The bandh That Was : Sentinel viewpoint

The bandh That Was : Sentinel viewpoint

Sentinel viewpoint

The Assam bandh of October 23, called by as many as 46 organizations against the Centre's bid to pass the Citizenship (Amendment) Bill, 2016, impacted on the lives of people, with shops downing their shutters and roads virtually empty. Movement of people was hurt, especially when movement had started to gather momentum after the Durga Puja festivity. Business was affected, and the adverse effect of any strike called by any organization on the flow and conduct of business must be an issue of gargantuan proportion in a State like Assam even for a day, given the State's state of economy and its long and debilitating tryst with no-business, no-work culture. However, there is a deeper perspective to the bandh that was, which had the support of indigenous groups gripped by the fear of demographic deluge. After all, one cannot be oblivious of the invasion of the State's economic and demographic space by illegal immigrants from Bangladesh along with the flow of terror organizations from the neighbouring country drunk with Islamist fanaticism and nourishing at their absolutist best a desire to make the State their living and breeding space by reducing the sons of the soil into a persecuted minority. Let us call a spade a spade.

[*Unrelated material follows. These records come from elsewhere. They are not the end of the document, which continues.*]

Lemma advance_fuel_S k now : extends (advance_commit_index_fuel k now) (advance_commit_index_fuel (S k) now).
Proof.
  induction k as [|k IH]; [by intros n ?|].
  change (advance_commit_index_fuel (S (S k)) now) with
    (last ← on_log st_last_index; n ← gets id;
     match n_role n with
     | Leader state =>
         new_commit ← commit_scan (S (N.to_nat (u64_val last))) last state;
         if decide (new_commit = n_commit_index n) then mret []
         else modify (set_commit_index new_commit);;
           after_commit_config_actions_with (advance_commit_index_fuel (S k)) now
     | _ => mret []
     end : eff (RaftNode L) RaftError (list Outbound)).
  cbn [advance_commit_index_fuel]. do 2 (apply extends_bind; [done|intros ?]).
  destruct (n_role _); [done..|]. apply extends_bind; [done|intros ?]. case_decide; [done|].
  apply extends_bind; [done|intros ?]. by apply after_commit_extends.
Qed.

Lemma advance_fuel_le j k now n :
  (j ≤ k)%nat → (advance_commit_index_fuel j now n).2 ≠ Halt →
  advance_commit_index_fuel k now n = advance_commit_index_fuel j now n.
Proof.
  intros Hjk Hr. induction Hjk as [|k _ IH]; [done|]. rewrite <-IH. apply advance_fuel_S. by rewrite IH.
Qed.

(** The tail of every leader write: try to commit, then replicate. *)
Lemma advance_replicate_spec now n :
  node_inv n → room 1 n →
  wp (outs ← advance_commit_index now; outs' ← replicate_all; mret (outs ++ outs'))
    (leader_run n) (stops n) n.
Proof.
  intros Hn Hroom. wp_step. eapply wp_mono; [by apply advance_commit_index_spec| |done].
  intros outs n1 Hrun. wp_step. eapply wp_mono; [apply replicate_all_spec, Hrun| |].
  - intros outs' n2 Hrun2. wp_step. by eapply leader_run_trans.
  - intros e n' Hf. by eapply leader_run_stops.
Qed.

(** *** Terms and timers *)

(** A change of volatile fields no invariant speaks of, with the role lowered to
    follower or kept. *)
Definition volatile n n' : Prop :=
  n_id n' = n_id n ∧ n_configs n' = n_configs n ∧ n_log n' = n_log n ∧ n_hard n' = n_hard n ∧
  n_commit_index n' = n_commit_index n ∧ n_snapshot n' = n_snapshot n ∧ n_config n' = n_config n ∧
  (n_role n' = Follower ∨ n_role n' = n_role n).

Record kept n n' : Prop := {
  k_inv : node_inv n';
  k_ext : ext n n';
  k_quiet : quiet n n'
}.

Lemma kept_refl n : node_inv n → kept n n.
Proof. done. Qed.

Lemma kept_trans n1 n2 n3 : kept n1 n2 → kept n2 n3 → kept n1 n3.
Proof. intros [] []. split; [done|by etrans..]. Qed.

Lemma leader_post_kept n n' : leader_post n n' → kept n n'.
Proof. by intros []. Qed.

Lemma same_kept n n' : node_inv n → same n n' → kept n n'.
Proof. intros ? ?. by apply leader_post_kept, same_leader_post. Qed.

Lemma kept_fails n n' e n'' : kept n n' → fails n' e n'' → fails n e n''.
Proof. intros [_ [] _] [? ?]. split; [by eapply failed_ext|done]. Qed.

Lemma volatile_kept n n' : node_inv n → volatile n n' → kept n n'.
Proof.
  intros [Hst Hd Hh Hs Htr Hb Hbi Hro] (Ei & Ec & El & Eh & Em & Es & Eg & Er).
  assert (view n' = view n) as Hv by (unfold view; by rewrite El).
  split.
  - split; rewrite ?Hv, ?Ec, ?El, ?Eh, ?Es; try done.
    unfold role_ok, node_term in *. rewrite Hv, Eh, Ei. by destruct Er as [->| ->].
  - split; [done..|by rewrite Eh|]. unfold commit_ok. by rewrite Hv, Em.
  - split.
    + intros vs Hvs. destruct Er as [Er|Er]; rewrite Er in Hvs; [done|]. done.
    + unfold is_leader, node_term. rewrite Eh. by destruct Er as [->| ->].
Qed.

Lemma volatile_refl n : volatile n n.
Proof. unfold volatile. auto 10. Qed.

Lemma volatile_trans n1 n2 n3 : volatile n1 n2 → volatile n2 n3 → volatile n1 n3.
Proof.
  intros (?&?&?&?&?&?&?&R1) (?&?&?&?&?&?&?&R2). unfold volatile.
  repeat (split; [congruence|]). destruct R2 as [?|R2]; [by left|]. rewrite R2. done.
Qed.

Lemma wp_arm_election_timer now (Q : () → RaftNode L → Prop) X n :
  (∀ n', volatile n n' → n_role n' = n_role n → n_leader_id n' = n_leader_id n →
     n_last_leader_contact n' = n_last_leader_contact n → Q () n') →
  wp (arm_election_timer now) Q X n.
Proof.
  intros HQ. unfold arm_election_timer. wp_step. destruct (election_timeout _ _ _) as [d r].
  apply HQ; try done. unfold volatile. simpl. auto 10.
Qed.

Lemma wp_step_down (Q : () → RaftNode L → Prop) X n :
  (∀ n', volatile n n' → n_role n' = Follower → Q () n') →
  wp step_down_to_follower Q X n.
Proof.
  intros HQ. unfold step_down_to_follower. wp_step. apply HQ; [|by destruct (n_role n)].
  unfold volatile. destruct (n_role n); simpl; auto 10.
Qed.
Lemma start_election_spec now n :
  node_inv n → room 2 n → node_term n < u64_max → is_voter n = true →
  wp (start_election now) (λ outs n', stepped n outs n' ∧ campaigned n n') (fails n) n.
Proof.
  intros Hn Hroom Hterm Hv. unfold start_election. do 2 wp_step. cbn [id].
  set (h := voting_for _ _). do 3 wp_step.
  assert (u64_val (current_term h) = node_term n + 1) as Hh.
  { simpl. rewrite Term_next_val. lia. }
  assert (hard_le (n_hard n) h) as Hle by (left; unfold node_term in *; lia).
  apply (wp_write _ (view_save_hard h)); [apply save_hard_writes|apply Hn|..].
  2:{ intros e n' Hs ?. split; [|done]. destruct Hs as (l & Hl & Hvw & ->).
      split; [done|..]; unfold view in *; simpl in *; rewrite Hvw; [apply Hn|].
      pose proof (i_hard _ Hn) as E. unfold view in E. by rewrite E. }
  intros l' Hl' Hv'. do 5 wp_step.
  destruct (save_hard_kept n l' h (Candidate {[n_id n]})) as [Hn1 Hx1]; [done..| |].
  { right. eexists. split_and!; [done|done|set_solver|lia]. }
  set (n1 := set_role (Candidate _) _) in Hn1, Hx1.
  apply wp_arm_election_timer. intros n2 Hvol Hr2 _ _.
  assert (kept n1 n2) as Hk2 by (apply volatile_kept; [done|exact Hvol]).
  pose proof Hvol as (Hid2 & Hc2 & Hl2 & Hh2 & _). simpl in Hid2, Hc2, Hl2, Hh2.
  assert (ext n n2) as Hx2 by (etrans; [exact Hx1|apply Hk2]).
  assert (log_kept n n2) as Hlk2.
  { destruct Hvol as (_ & _ & _ & _ & Em & _). unfold log_kept, view. by rewrite Hl2, Hc2, Em, Hv'. }
  destruct (has_quorum _ _) eqn:Hq.
  - eapply wp_mono; [apply become_leader_spec| |].
    + apply Hk2.
    + unfold is_candidate. by rewrite Hr2.
    + unfold room, view in *. rewrite Hl2, Hv'. exact Hroom.
    + intros outs n3 Hb. split; [by eapply stepped_after, become_stepped|].
      destruct Hb as [_ _ [Hgh _ _ _] _ Hdec]. unfold campaigned, node_term in *. rewrite Hgh, Hh2. split_and!; auto.
    + intros e n3. by apply ext_fails.
  - wp_step. apply (answers_wp _ _ _ _ _ (answers_read _ _ last_reads) (k_inv _ _ Hk2)).
    + intros p n3 Hs3 Hn3 ->. wp_step. pose proof (same_kept _ _ (k_inv _ _ Hk2) Hs3) as Hk3.
      assert (n_role n3 = Candidate {[n_id n]} ∧ n_hard n3 = h) as [Hr3 Hh3].
      { destruct Hs3 as (l & _ & _ & ->). simpl. by rewrite Hr2, Hh2. }
      split.
      * pose proof (log_kept_trans _ _ _ Hlk2 (log_kept_same _ _ Hs3)) as Hlk3.
        destruct (kept_stepped n2 n3 Hk3 (log_kept_same _ _ Hs3)) as [? ? ? ? _].
        split; [done|by etrans|by apply log_same_grows, log_kept_log_same|left; apply Hlk3|].
        apply Forall_forall.
        intros o (p & -> & _)%list_elem_of_fmap. simpl. unfold node_term. by rewrite Hh3.
      * unfold campaigned, node_term in *. rewrite Hh3. split_and!; auto.
    + intros e n3 Hs3 Hf _. apply (ext_fails n n2); [done|]. apply same_fails; [apply Hk2|done..].
Qed.

Lemma tick_spec now n :
  node_inv n → room 2 n → node_term n < u64_max →
  wp (tick now) (λ outs n', stepped n outs n' ∧ (quiet n n' ∨ campaigned n n')) (fails n) n.
Proof.
  intros Hn Hroom Hterm. unfold tick. do 2 wp_step. cbn [id].
  assert (∀ n', volatile n n' → stepped n [] n' ∧ (quiet n n' ∨ campaigned n n')) as Hnil.
  { intros n' Hv. split; [apply kept_stepped; [by apply volatile_kept|by apply volatile_log_kept]|].
    left. by apply volatile_kept. }
  destruct (is_leader n).
  - destruct (_ <=? now); [|wp_step; by apply Hnil, volatile_refl]. unfold arm_heartbeat_timer. do 2 wp_step.
    set (n1 := set_heartbeat_deadline _ n).
    assert (volatile n n1) as Hv1 by (unfold volatile; simpl; auto 10).
    pose proof (volatile_kept _ _ Hn Hv1) as Hk.
    eapply wp_mono; [apply replicate_all_spec, Hk| |].
    + intros outs n' Hrun. split; [eapply stepped_after, leader_run_stepped; [apply Hk|by apply volatile_log_kept|done]|].
      left. etrans; [apply Hk|]. apply Hrun.
    + intros e n' Hf%stops_fails. by eapply ext_fails; [apply Hk|].
  - destruct (_ <=? now); [|wp_step; by apply Hnil, volatile_refl]. destruct (is_voter n) eqn:Hv; simpl.
    + eapply wp_mono; [by apply start_election_spec| |done]. intros outs n' [? ?]. auto.
    + wp_step. apply wp_arm_election_timer. intros n' Hvol _ _ _. wp_step. by apply Hnil.
Qed.

(** ** Voting *)

(** The election restriction, on the view. *)
Definition up_to_date (last_term : Term) (last_index : LogIndex) (v : LogView) : Prop :=
  u64_val (view_last v).2 < last_term ∨
  (view_last v).2 = last_term ∧ view_last_index v ≤ last_index.

Lemma candidate_is_up_to_date_answers t i :
  answers (candidate_is_up_to_date t i) (λ r n, r = true ↔ up_to_date t i (view n)).
Proof.
  intros n Hn. unfold candidate_is_up_to_date. wp_step.
  apply (answers_wp _ _ _ _ _ (answers_read _ _ last_reads) Hn); [|auto].
  intros p n' Hs Hn' ->. wp_step. split; [done|].
  rewrite orb_true_iff, andb_true_iff, N.ltb_lt, N.eqb_eq, N.leb_le. unfold up_to_date, view_last_index.
  split; (intros [?|[Heq ?]]; [by left|right; split; [|done]]); [by apply u64_inj|by rewrite Heq].
Qed.

(** What a reply to RequestVote promises about the server that sent it. *)
Record vote_reply n (r : RequestVote) (resp : RequestVoteResponse) n' : Prop := {
  v_term : rvr_term resp = node_term n';
  v_log : log_kept n n';
  v_granted : rvr_vote_granted resp = true →
    rv_term r = node_term n' ∧
    v_hard (view n') = mkHardState (rv_term r) (Some (rv_candidate_id r)) ∧
    up_to_date (rv_last_log_term r) (rv_last_log_index r) (view n) ∧
    is_leader n = false;
  v_refused : rvr_vote_granted resp = false →
    n' = n ∨ voted_for (n_hard n') = voted_for (n_hard n) ∨ voted_for (n_hard n') = None
}.

(** Casting a vote: persisted before the reply. *)
Lemma cast_vote_spec n c now (resp : RequestVoteResponse) :
  node_inv n → voted_for (n_hard n) = None ∨ voted_for (n_hard n) = Some c →
  wp (modify (set_hard (voting_for (n_hard n) c));;
      on_log (st_save_hard_state (voting_for (n_hard n) c));;
      arm_election_timer now;; mret resp)
    (λ r n', r = resp ∧ kept n n' ∧ log_kept n n' ∧ v_hard (view n') = voting_for (n_hard n) c)
    (fails n) n.
Proof.
  intros Hn Hfree. set (h := voting_for _ _). do 3 wp_step.
  assert (hard_le (n_hard n) h) as Hle.
  { right. split; [done|]. simpl. destruct Hfree as [?|Hv]; [by left|by right]. }
  apply (wp_write _ (view_save_hard h)); [apply save_hard_writes|apply Hn|..].
  2:{ intros e n' Hs ?. split; [|done]. destruct Hs as (l & Hl & Hvw & ->).
      split; [done|..]; unfold view in *; simpl in *; rewrite Hvw; [apply Hn|].
      pose proof (i_hard _ Hn) as E. unfold view in E. by rewrite E. }
  intros l' Hl' Hv'. wp_step. apply wp_arm_election_timer. intros n2 Hvol Hr2 _ _. wp_step.
  set (n1 := set_log l' (set_hard h n)) in *. pose proof Hn as [Hst Hd Hh Hs Htr Hb Hbi Hro].
  assert (view n1 = view_save_hard h (view n)) as Hv1 by done.
  assert (kept n n1) as Hk1.
  { split; [split|split|split]; rewrite ?Hv1; try done.
    - apply durable_save_hard; [done|]. rewrite Hh. by apply hard_le_term.
    - unfold role_ok in *. simpl. change (view n1) with (store_view l'). rewrite Hv'.
      destruct (n_role n) as [|votes|state]; [done|..]; destruct Hro as (Hself & ?);
        (destruct Hfree as [Hf|Hf]; rewrite Hf in Hself; [done|]); by simplify_eq.
    - unfold commit_ok. by rewrite Hv1.
    - intros vs Hvs. split; [done|]. unfold role_ok in Hro. change (n_role n1) with (n_role n) in Hvs.
      rewrite Hvs in Hro. destruct Hro as (Hself & _). destruct Hfree as [Hf|Hf]; [congruence|].
      unfold n1, h; simpl. unfold voting_for. rewrite Hself in Hf. simplify_eq.
      destruct (n_hard n); simpl in *. by subst. }
  assert (kept n1 n2) as Hk2 by (apply volatile_kept; [apply Hk1|exact Hvol]).
  destruct Hvol as (_ & Ec & El & Eh & Em & _). split_and!.
  - done.
  - by eapply kept_trans.
  - unfold log_kept, view. rewrite El, Ec, Em. simpl. by rewrite Hv'.
  - unfold view. rewrite El. simpl. by rewrite Hv'.
Qed.

Lemma handle_request_vote_spec r now n :
  node_inv n →
  wp (handle_request_vote r now) (λ resp n', kept n n' ∧ vote_reply n r resp n') (fails n) n.
Proof.
  intros Hn. unfold handle_request_vote. do 2 wp_step. cbn [id].
  destruct (leader_is_current now n) eqn:Hlead.
  { wp_step. split; [by apply kept_refl|]. split; [done|done|done|auto]. }
  assert (is_leader n = false) as Hnl by by apply orb_false_iff in Hlead as [? _].
  wp_step. eapply wp_mono; [by apply observe_term_spec| |done].
  intros b n1 (Hk1 & Hlk1 & Hb). do 2 wp_step.
  assert (u64_val (rv_term r) ≤ node_term n1) as Hle.
  { destruct b; [|by destruct Hb as [-> ?]]. destruct Hb as (_ & -> & _). done. }
  assert (voted_for (n_hard n1) = voted_for (n_hard n) ∨ voted_for (n_hard n1) = None) as Hvote.
  { destruct b; [|destruct Hb as [-> _]; by left]. destruct Hb as (_ & _ & _ & -> & _). by right. }
  destruct (N.ltb_spec (rv_term r) (current_term (n_hard n1))) as [?|Hge].
  { wp_step. split; [done|]. split; [done|done|done|]. auto. }
  assert (rv_term r = node_term n1) as Ht by (apply u64_inj; unfold node_term in *; lia).
  wp_step. apply (answers_wp _ _ _ _ _ (candidate_is_up_to_date_answers _ _) (k_inv _ _ Hk1)).
  2:{ intros e n2 Hs2 ? _. apply (kept_fails n n1); [done|]. apply same_fails; [apply Hk1|done..]. }
  intros utd n2 Hs2 Hn2 Hutd. pose proof (same_kept _ _ (k_inv _ _ Hk1) Hs2) as Hk2.
  pose proof (log_kept_same _ _ Hs2) as Hlk2.
  assert (n_hard n2 = n_hard n1) as Hh2 by by destruct Hs2 as (l & _ & _ & ->).
  destruct (match voted_for (n_hard n1) with None => true | Some v => _ end) eqn:Hfree; simpl.
  2:{ wp_step. split; [by eapply kept_trans|]. split; [unfold node_term; by rewrite Hh2| |done|].
      - by eapply log_kept_trans.
      - rewrite Hh2. auto. }
  destruct utd.
  2:{ wp_step. split; [by eapply kept_trans|]. split; [unfold node_term; by rewrite Hh2| |done|].
      - by eapply log_kept_trans.
      - rewrite Hh2. auto. }
  rewrite <-Hh2. eapply wp_mono; [apply cast_vote_spec; [done|]| |].
  - rewrite Hh2. destruct (voted_for (n_hard n1)); [|by left]. right. f_equal. by apply bool_decide_eq_true in Hfree.
  - intros resp n3 (-> & Hk3 & Hlk3 & Hh3).
    assert (kept n n3) as Hk by (eapply kept_trans; [exact Hk1|by eapply kept_trans]).
    split; [done|]. pose proof (i_hard _ (k_inv _ _ Hk3)) as Hmem. rewrite Hh3 in Hmem.
    split; simpl; [..|done].
    + unfold node_term. rewrite <-Hmem. done.
    + by eapply log_kept_trans, log_kept_trans.
    + intros _. assert (rv_term r = node_term n3) as Ht3.
      { unfold node_term. rewrite <-Hmem. simpl. by rewrite Hh2. }
      split_and!; [done| | |done].
      * rewrite Hh3. unfold voting_for. rewrite Hh2. by rewrite Ht.
      * unfold up_to_date, view_last_index in *. rewrite <-(log_kept_last _ _ Hlk1). by apply Hutd.
  - intros e n3 Hf. apply (kept_fails n n1); [done|]. by apply (kept_fails n1 n2).
Qed.

(** Counting a reply: the votes of the current campaign grow by the sender when
    it granted, and office is taken exactly on a quorum. *)
Definition counted n (from : NodeId) (resp : RequestVoteResponse) n' : Prop :=
  ∃ votes, n_role n = Candidate votes ∧ rvr_term resp = node_term n ∧ n_hard n' = n_hard n ∧
    let votes' := if rvr_vote_granted resp then {[from]} ∪ votes else votes in
    (has_quorum (active_config n) votes' = false ∧ n_role n' = Candidate votes') ∨
    (has_quorum (active_config n) votes' = true ∧ is_candidate n' = false).

Lemma handle_request_vote_response_spec from resp now n :
  node_inv n → room 2 n →
  wp (handle_request_vote_response from resp now)
    (λ outs n', stepped n outs n' ∧ (quiet n n' ∨ counted n from resp n')) (fails n) n.
Proof.
  intros Hn Hroom. unfold handle_request_vote_response. wp_step.
  eapply wp_mono; [by apply observe_term_spec| |done]. intros b n1 (Hk1 & Hlk1 & Hb).
  assert (∀ n', kept n n' → log_kept n n' → stepped n [] n' ∧ (quiet n n' ∨ counted n from resp n')) as Hnil.
  { intros n' Hk Hl. split; [by apply kept_stepped|left; apply Hk]. }
  destruct b; [wp_step; by apply Hnil|]. destruct Hb as [-> Hle]. do 2 wp_step. cbn [id].
  destruct (N.eqb_spec (rvr_term resp) (node_term n)) as [Ht|?]; simpl; [|wp_step; by apply Hnil].
  apply u64_inj in Ht. destruct (n_role n) as [|votes|state] eqn:Hr; [wp_step; by apply Hnil| |wp_step; by apply Hnil].
  set (votes' := if rvr_vote_granted resp then _ else _). do 2 wp_step.
  set (n1 := set_role (Candidate votes') n).
  assert (node_inv n1 ∧ ext n n1) as [Hn1 Hx1].
  { pose proof Hn as [Hst Hd Hh Hs Htr Hb Hbi Hro]. split; [|by split]. split; try done.
    unfold role_ok in *. rewrite Hr in Hro. simpl. destruct Hro as (? & ? & ?).
    split_and!; [done| |done]. unfold votes'. destruct (rvr_vote_granted resp); set_solver. }
  destruct (has_quorum (active_config n) votes') eqn:Hq.
  - eapply wp_mono; [by apply become_leader_spec| |].
    + intros outs n2 Hb. split; [by eapply stepped_after, become_stepped|right].
      destruct Hb as [_ _ [Hgh _ _ _] _ Hdec]. exists votes. split_and!; [done..|]. by right.
    + intros e n2. by apply ext_fails.
  - wp_step. split; [split; try done; [by apply log_same_grows|by left]|right].
    exists votes. split_and!; [done..|]. by left.
Qed.

(** ** AppendEntries, receiver side *)

(** The request agrees with everything the receiver has committed. *)
Definition respects_commit n (r : AppendEntries) : Prop :=
  ∀ e, e ∈ ae_entries r → u64_val (le_index e) ≤ n_commit_index n → ¬ conflicts (view n) e.
(** The loop applies every committed entry, each once, in index order. *)
Lemma apply_committed_spec fuel : ∀ d,
  node_inv (d_node d) → commit_ok (d_node d) → in_step d → proposals_ahead d →
  (N.to_nat (n_commit_index (d_node d) - d_last_applied d) < fuel)%nat →
  wp (apply_committed fuel)
    (λ _ d', in_step d' ∧ proposals_ahead d' ∧ same (d_node d) (d_node d') ∧
       d_last_applied d' = n_commit_index (d_node d) ∧ settling d d' ∧ waiters_answered d d')
    (stops_driver d) d.
Proof.
  induction fuel as [|fuel IH]; intros d Hn Hc Hin Hahead Hfuel; [lia|]. cbn [apply_committed].
  do 2 wp_step. cbn [id].
  destruct (N.ltb_spec (d_last_applied d) (n_commit_index (d_node d))) as [Hlt|Hge].
  2:{ wp_step. split_and!; [done..|apply same_refl, Hn| | |intros w _ ?; lia].
      - apply u64_inj. destruct Hin as (_ & ? & _). lia.
      - rewrite <-(set_node_id d) at 2. apply settling_set_node. }
  wp_step. set (next := LogIndex_next _).
  pose proof (u64_le_max (n_commit_index (d_node d))).
  assert (u64_val next = d_last_applied d + 1) as Hnext by (unfold next; rewrite LogIndex_next_val; lia).
  apply (wp_node_read _ _ _ _ _ (get_reads next)); [done| |].
  2:{ intros e n' Hs ?. split; [by apply same_failed|done]. }
  intros n' Hs. unfold view_get. pose proof Hin as (Hlo & Hhi & Hm).
  destruct (d_contig _ (i_dur _ Hn)) as (_ & Hdom & _).
  destruct (proj2 (Hdom next)) as [e He]; [destruct Hc; lia|]. rewrite He. do 4 wp_step.
  eapply wp_mono; [apply IH| |].
  - by eapply same_inv.
  - unfold commit_ok. simpl. by rewrite (same_view _ _ Hs), (same_commit _ _ Hs).
  - unfold in_step. simpl. rewrite (same_view _ _ Hs), (same_commit _ _ Hs), Hnext.
    split_and!; [lia|lia|]. rewrite Hm. symmetry. apply replay_step; [done|]. by rewrite <-Hnext.
  - intros w. simpl. rewrite list_elem_of_filter. intros [Hne Hw] Ht.
    specialize (Hahead w Hw Ht). assert (u64_val (w_index w) ≠ next); [|lia].
    intros Heq. by apply Hne, u64_inj.
  - simpl. rewrite (same_commit _ _ Hs). lia.
  - intros [] d' (? & ? & Hs' & Hla & Hset & Hans). simpl in Hs', Hla. rewrite (same_commit _ _ Hs) in Hla.
    split_and!; [done..|by eapply same_trans|done| |by eapply waiters_answered_step].
    eapply settling_trans; [apply (settling_set_node d n')|]. eapply settling_trans; [|exact Hset].
    refine (settling_answer (set_node n' d) (λ w, w_index w = next) (verdict next e)
      (sm_apply e (d_machine d)) next _ _ _); [simpl; lia|intros w -> _; simpl; lia|].
    intros w j _ Hv. assert (j = next) as ->; [|done]. unfold verdict in Hv.
    destruct (w_expected_term w); [case_decide|]; congruence.
  - intros err d' [Hf ?]. split; [|done]. apply (failed_ext _ n'); [|done].
    by destruct Hs as (l & _ & _ & ->).
Qed.

Lemma view_compact_replay v (m : SnapshotMeta) (s : M) :
  sm_good s → replay m0 (view_compact m (sm_snapshot s) v) (last_included_index m) = s.
Proof. intros Hs. erewrite replay_at_snapshot by done. by apply restore_snapshot. Qed.

(** Compacting the fully applied state. *)
Lemma compact_calm n data meta n' :
  kept n n' → n_role n' = n_role n → compacted n data meta n' → node_inv n → commit_ok n →
  calm n n'.
Proof.
  intros Hk Hr [Hi _ Ht _ Hc Hv Hcm Hcf] Hn [Hlo Hhi]. split; [done|done| |done| |].
  - rewrite <-(i_hard _ (k_inv _ _ Hk)), <-(i_hard _ Hn), Hv. done.
  - intros i e. rewrite Hv. simpl. by intros [? _]%map_lookup_filter_Some.
  - right. rewrite Hv.
    change (view_snap_index (view_compact meta data (view n))) with (u64_val (last_included_index meta)).
    rewrite Hi. lia.
Qed.

Lemma auto_compact_spec d :
  node_inv (d_node d) → commit_ok (d_node d) → in_step d → d_last_applied d = n_commit_index (d_node d) →
  wp auto_compact
    (λ _ d', in_step d' ∧ calm (d_node d) (d_node d') ∧ d' = set_node (d_node d') d) (stops_driver d) d.
Proof.
  intros Hn Hc Hin Hla. unfold auto_compact. do 2 wp_step. cbn [id].
  destruct (needs_snapshot (d_node d)) eqn:Hneed.
  2:{ wp_step. split_and!; [done|by apply calm_refl|by destruct d]. }
  wp_step. apply wp_on_node. eapply wp_mono; [by apply compact_spec| |].
  - intros meta n' (Hk & Hr & Hcp). wp_step.
    pose proof (compact_calm _ _ _ _ Hk Hr Hcp Hn Hc) as Hcalm. destruct Hcp as [Hi _ Ht _ Hcf Hv Hcm _].
    split_and!; [|done|done]. destruct Hin as (Hlo & Hhi & Hm). unfold in_step; simpl.
    rewrite Hcm, Hv, Hla, <-Hi. split_and!; [done|lia|]. symmetry. apply view_compact_replay.
    rewrite Hm. apply replay_good; [done|apply Hn].
  - intros e n' [Hs [?|Hbad]]; [split; [by apply same_failed|done]|]. exfalso.
    unfold needs_snapshot in Hneed. apply N.ltb_lt in Hneed.
    rewrite saturating_sub_val, (snapshot_index_view _ Hn) in Hneed. destruct Hc as [? ?].
    destruct Hbad; lia.
Qed.

(** Settling reads touches neither the node's promises nor the machine. *)
Lemma settle_read_frame ticket result d :
  let d' := settle_read ticket result d in
  d_node d' = d_node d ∧ d_machine d' = d_machine d ∧ d_last_applied d' = d_last_applied d ∧
  d_sent d' = d_sent d ∧
  (∀ w, w ∈ d_awaiting_apply d → w ∈ d_awaiting_apply d') ∧
  (∀ w, w ∈ d_awaiting_apply d' → w ∈ d_awaiting_apply d ∨
     w_expected_term w = None ∧ d_last_applied d < u64_val (w_index w)) ∧
  ∃ ans, d_answers d' = d_answers d ++ ans ∧ Forall (applied_answer (d_last_applied d)) ans.
Proof.
  unfold settle_read. destruct (d_reads_awaiting_confirm d !! u64_val ticket) as [sender|].
  2:{ simpl. split_and!; try done; [set_solver|]. exists []. by rewrite app_nil_r. }
  destruct result as [e|index]; simpl.
  { split_and!; try done; [set_solver|]. eexists [_]. split; [done|]. apply Forall_singleton.
    eexists. split; [done|]. by intros i. }
  destruct (N.leb_spec index (d_last_applied d)); simpl; split_and!; try done.
  - set_solver.
  - eexists [_]. split; [done|]. apply Forall_singleton. eexists. split; [done|]. by intros i [= ->].
  - set_solver.
  - intros w [?| ->%list_elem_of_singleton]%elem_of_app; [by left|right]. simpl. split; [done|lia].
  - exists []. by rewrite app_nil_r.
Qed.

But what is more worrying is what the Bill in question seeks to achieve: settlement of post-March 24, 1971 Hindu Bangladeshis in India, who are illegal immigrants, even as the Bill broadly favours the settlement of other religious minorities such as Christians, Buddhists, Jains, Sikhs and Parsis not just from Bangladesh but from Pakistan and Afghanistan as well, the three countries where these religious minorities have been allegedly persecuted on religious grounds. The issue that bothers us here in Assam, as also in the rest of the Northeast, is that of the fear of the ethnic groups stemming from a proven record of their marginalization due to illegal influx from Bangladesh – a fear which is deep and valid, a fear that has only increased by the day despite the ruling BJP's pompous promise of a videshi-mukt rajya. No one believes the promise today, given that if the Muslim immigrants from Bangladesh are an electoral treasure for 'secular' political outfits such as the Congress that had earned notoriety for its imposition on Assam, and on Assam alone, of an unconstitutional and anti-national immigration regime like the now-scrapped IM(DT) Act, then the BJP too has discovered a sustainable vote bank in the Hindu immigrants from the neighbouring country. And, very sadly, it does not seem to matter at all even if the Bill violates the very spirit of the Assam Accord, including the question of constitutional safeguards to the natives of the land even as who is "indigenous" – in accordance with the Assam Accord – is yet to defined.

Let it be iterated here that this newspaper has never supported any bandh, given the enormous hardship that commoners face as well as the illegality angle that the judiciary of the country has rightly harped on (the Gauhati High Court, in 2013, had ruled that bandhs would be illegal). Nonetheless, what is deeply worrying is that as many as 46 organizations should be forced to come on a common platform crying for relief from the torture of demographic invasion by illegal immigrants, Muslim or Hindu, along with cultural invasion, in their very land of birth because the politics of the day, regardless of which political party says what, has long entailed the pampering and mollycoddling of illegal immigrants merely for cheap electoral gains without any concern for the people whose land this is and whose land this must remain – the sons of the soil. It is these natives who must rate the first priority. The issue is very, very serious.